▸ Aim of the task
Below this line is a set of entries; quote exactly the lines from the line that contains "unfold emit, outcome, events, final." to the line that contains "MSG, options, (chunks_of", both lines included.

▸ Source data
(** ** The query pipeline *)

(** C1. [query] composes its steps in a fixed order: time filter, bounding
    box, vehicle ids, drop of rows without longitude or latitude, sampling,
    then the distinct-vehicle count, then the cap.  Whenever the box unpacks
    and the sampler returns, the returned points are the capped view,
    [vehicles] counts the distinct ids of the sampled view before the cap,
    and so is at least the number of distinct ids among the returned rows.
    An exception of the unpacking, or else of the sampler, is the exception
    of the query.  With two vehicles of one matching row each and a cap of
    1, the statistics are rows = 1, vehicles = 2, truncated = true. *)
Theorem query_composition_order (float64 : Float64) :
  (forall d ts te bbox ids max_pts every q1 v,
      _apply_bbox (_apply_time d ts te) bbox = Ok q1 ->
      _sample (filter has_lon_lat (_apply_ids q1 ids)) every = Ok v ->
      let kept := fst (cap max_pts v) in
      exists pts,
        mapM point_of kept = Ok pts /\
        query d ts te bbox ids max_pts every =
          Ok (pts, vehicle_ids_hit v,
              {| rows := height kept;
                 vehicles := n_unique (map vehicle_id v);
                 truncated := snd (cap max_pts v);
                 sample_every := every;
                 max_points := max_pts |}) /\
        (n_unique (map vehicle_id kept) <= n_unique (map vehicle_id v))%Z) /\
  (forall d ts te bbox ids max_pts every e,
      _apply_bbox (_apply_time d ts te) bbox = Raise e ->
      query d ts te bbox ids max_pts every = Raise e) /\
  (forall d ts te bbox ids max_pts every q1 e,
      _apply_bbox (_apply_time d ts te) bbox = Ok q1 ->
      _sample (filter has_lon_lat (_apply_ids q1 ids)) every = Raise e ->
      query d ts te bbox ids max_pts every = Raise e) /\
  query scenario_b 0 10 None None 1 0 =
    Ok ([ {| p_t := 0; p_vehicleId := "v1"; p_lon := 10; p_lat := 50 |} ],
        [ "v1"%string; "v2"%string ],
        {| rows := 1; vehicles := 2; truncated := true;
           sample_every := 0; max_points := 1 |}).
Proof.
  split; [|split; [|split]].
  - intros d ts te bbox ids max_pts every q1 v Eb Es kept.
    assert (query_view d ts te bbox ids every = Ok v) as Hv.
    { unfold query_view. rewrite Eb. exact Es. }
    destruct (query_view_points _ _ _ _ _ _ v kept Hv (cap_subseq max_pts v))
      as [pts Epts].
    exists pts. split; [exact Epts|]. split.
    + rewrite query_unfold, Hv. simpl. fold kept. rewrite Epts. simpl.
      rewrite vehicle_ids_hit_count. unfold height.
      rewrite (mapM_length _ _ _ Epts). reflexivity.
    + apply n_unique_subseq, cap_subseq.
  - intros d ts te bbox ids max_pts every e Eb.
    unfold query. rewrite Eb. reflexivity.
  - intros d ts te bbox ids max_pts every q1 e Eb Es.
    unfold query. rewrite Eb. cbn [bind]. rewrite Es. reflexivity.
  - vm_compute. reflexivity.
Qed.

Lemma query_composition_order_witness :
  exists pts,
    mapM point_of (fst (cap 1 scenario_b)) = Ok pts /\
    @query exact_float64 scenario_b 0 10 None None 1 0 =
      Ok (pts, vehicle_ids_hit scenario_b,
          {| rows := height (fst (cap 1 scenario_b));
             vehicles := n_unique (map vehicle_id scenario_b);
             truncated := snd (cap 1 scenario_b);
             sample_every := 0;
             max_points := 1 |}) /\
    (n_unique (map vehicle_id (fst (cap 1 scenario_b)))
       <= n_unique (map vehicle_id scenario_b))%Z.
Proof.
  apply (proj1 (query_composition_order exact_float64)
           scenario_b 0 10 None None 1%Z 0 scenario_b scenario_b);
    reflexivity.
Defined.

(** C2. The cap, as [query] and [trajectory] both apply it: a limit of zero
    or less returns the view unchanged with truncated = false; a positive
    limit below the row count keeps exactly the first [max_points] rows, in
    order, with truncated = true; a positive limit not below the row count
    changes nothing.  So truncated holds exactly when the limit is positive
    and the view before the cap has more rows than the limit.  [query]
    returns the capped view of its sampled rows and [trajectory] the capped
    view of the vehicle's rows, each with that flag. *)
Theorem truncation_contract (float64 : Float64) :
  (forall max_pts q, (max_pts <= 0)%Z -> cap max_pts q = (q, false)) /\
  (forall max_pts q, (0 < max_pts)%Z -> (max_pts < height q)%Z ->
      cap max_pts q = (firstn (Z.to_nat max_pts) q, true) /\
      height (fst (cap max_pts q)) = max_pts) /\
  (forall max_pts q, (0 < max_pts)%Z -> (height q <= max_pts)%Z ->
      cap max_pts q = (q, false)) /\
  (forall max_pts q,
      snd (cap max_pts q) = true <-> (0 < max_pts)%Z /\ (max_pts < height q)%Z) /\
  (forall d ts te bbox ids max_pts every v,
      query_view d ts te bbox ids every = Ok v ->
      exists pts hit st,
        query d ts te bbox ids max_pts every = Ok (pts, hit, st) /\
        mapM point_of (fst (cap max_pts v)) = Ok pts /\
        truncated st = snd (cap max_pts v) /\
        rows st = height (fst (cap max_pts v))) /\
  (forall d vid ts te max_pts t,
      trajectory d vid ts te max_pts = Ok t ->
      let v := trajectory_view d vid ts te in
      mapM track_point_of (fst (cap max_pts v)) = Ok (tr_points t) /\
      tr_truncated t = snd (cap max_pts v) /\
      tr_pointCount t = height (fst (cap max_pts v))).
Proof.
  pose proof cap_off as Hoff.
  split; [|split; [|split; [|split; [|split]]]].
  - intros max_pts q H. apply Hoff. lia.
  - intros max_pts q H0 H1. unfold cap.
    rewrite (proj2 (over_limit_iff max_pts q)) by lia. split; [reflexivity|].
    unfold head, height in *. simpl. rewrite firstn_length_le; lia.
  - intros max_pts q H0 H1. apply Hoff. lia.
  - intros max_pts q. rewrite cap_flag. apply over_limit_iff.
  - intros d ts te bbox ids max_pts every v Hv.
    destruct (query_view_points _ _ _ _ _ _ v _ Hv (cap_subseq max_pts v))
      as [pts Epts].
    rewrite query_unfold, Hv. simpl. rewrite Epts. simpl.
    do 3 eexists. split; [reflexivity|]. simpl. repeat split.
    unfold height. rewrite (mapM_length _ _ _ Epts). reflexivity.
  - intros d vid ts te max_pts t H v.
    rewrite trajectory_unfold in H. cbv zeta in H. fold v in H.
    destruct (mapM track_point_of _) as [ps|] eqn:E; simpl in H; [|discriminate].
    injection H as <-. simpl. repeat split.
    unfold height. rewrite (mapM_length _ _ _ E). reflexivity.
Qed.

---

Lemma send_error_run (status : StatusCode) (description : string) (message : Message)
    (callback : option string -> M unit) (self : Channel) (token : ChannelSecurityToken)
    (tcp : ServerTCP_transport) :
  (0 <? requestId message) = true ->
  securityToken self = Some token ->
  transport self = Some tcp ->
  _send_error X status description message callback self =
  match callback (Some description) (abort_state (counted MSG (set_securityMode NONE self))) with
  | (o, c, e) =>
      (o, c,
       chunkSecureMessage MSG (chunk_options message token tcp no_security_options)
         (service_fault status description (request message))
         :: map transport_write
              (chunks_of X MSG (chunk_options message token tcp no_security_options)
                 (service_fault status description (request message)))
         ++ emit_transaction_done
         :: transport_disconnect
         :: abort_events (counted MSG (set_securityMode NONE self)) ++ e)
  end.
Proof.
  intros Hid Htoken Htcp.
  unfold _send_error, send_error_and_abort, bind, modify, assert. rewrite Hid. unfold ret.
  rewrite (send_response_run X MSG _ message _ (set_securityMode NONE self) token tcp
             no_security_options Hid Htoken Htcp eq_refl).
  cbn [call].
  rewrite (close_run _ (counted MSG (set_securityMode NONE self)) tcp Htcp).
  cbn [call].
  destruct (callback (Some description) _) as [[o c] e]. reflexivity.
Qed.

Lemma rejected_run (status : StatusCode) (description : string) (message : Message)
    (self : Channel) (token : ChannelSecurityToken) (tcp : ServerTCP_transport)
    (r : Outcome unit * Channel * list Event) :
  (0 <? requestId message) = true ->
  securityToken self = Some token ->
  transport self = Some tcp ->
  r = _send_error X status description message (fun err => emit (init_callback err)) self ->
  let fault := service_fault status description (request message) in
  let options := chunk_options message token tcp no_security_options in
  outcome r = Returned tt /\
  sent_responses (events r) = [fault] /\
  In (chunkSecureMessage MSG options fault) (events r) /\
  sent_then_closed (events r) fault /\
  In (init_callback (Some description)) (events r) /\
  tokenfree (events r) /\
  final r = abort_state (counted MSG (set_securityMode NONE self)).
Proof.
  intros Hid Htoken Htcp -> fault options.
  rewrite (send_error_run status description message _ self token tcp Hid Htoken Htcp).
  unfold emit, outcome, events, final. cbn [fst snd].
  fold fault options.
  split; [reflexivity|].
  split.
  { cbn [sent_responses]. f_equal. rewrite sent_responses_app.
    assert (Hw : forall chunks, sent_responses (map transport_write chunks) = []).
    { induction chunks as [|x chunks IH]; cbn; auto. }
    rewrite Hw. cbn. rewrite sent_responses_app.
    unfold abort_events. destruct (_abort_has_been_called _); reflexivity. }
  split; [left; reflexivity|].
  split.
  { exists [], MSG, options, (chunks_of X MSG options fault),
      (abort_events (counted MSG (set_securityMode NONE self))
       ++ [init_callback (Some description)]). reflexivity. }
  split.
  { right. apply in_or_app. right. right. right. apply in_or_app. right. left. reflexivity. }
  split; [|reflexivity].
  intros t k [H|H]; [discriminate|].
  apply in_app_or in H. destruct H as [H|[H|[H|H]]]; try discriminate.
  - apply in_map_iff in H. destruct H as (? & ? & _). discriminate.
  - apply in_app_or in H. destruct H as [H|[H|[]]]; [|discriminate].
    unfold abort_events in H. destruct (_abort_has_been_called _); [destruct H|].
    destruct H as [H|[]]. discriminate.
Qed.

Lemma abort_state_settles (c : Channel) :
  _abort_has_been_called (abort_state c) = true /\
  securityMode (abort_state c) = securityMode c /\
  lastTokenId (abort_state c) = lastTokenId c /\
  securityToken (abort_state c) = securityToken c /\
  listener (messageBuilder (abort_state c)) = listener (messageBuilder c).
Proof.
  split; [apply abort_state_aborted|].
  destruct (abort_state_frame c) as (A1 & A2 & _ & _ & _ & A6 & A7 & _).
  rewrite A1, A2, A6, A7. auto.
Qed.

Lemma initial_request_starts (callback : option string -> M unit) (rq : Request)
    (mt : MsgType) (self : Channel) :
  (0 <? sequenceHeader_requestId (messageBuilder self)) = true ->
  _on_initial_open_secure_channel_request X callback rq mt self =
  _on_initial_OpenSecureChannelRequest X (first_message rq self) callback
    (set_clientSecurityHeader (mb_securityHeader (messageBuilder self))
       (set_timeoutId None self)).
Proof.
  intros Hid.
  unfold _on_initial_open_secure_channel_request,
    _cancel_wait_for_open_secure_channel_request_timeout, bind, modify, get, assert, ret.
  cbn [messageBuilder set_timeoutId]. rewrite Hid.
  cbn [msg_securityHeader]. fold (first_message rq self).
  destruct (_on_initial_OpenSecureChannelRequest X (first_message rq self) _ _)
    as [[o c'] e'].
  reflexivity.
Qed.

--

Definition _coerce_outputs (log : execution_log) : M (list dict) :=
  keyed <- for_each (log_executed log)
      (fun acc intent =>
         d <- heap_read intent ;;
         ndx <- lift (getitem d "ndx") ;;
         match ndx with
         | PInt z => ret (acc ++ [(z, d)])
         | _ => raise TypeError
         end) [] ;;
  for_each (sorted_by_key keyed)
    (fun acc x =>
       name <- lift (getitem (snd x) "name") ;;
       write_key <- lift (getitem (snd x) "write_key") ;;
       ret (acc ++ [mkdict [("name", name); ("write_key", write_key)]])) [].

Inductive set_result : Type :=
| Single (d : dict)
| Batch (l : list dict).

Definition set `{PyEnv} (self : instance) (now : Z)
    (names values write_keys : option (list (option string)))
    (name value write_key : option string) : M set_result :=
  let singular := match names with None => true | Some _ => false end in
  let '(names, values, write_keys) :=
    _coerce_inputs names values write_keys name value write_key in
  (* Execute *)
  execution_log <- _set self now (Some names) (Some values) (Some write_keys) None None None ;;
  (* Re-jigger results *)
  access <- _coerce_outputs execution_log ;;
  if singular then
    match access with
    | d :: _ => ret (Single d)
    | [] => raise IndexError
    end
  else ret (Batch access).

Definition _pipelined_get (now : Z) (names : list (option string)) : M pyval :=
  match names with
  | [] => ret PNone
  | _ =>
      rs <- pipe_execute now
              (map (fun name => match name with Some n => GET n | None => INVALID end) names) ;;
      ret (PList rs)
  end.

▸ Answer to this task
  unfold emit, outcome, events, final. cbn [fst snd].
  fold fault options.
  split; [reflexivity|].
  split.
  { cbn [sent_responses]. f_equal. rewrite sent_responses_app.
    assert (Hw : forall chunks, sent_responses (map transport_write chunks) = []).
    { induction chunks as [|x chunks IH]; cbn; auto. }
    rewrite Hw. cbn. rewrite sent_responses_app.
    unfold abort_events. destruct (_abort_has_been_called _); reflexivity. }
  split; [left; reflexivity|].
  split.
  { exists [], MSG, options, (chunks_of X MSG options fault),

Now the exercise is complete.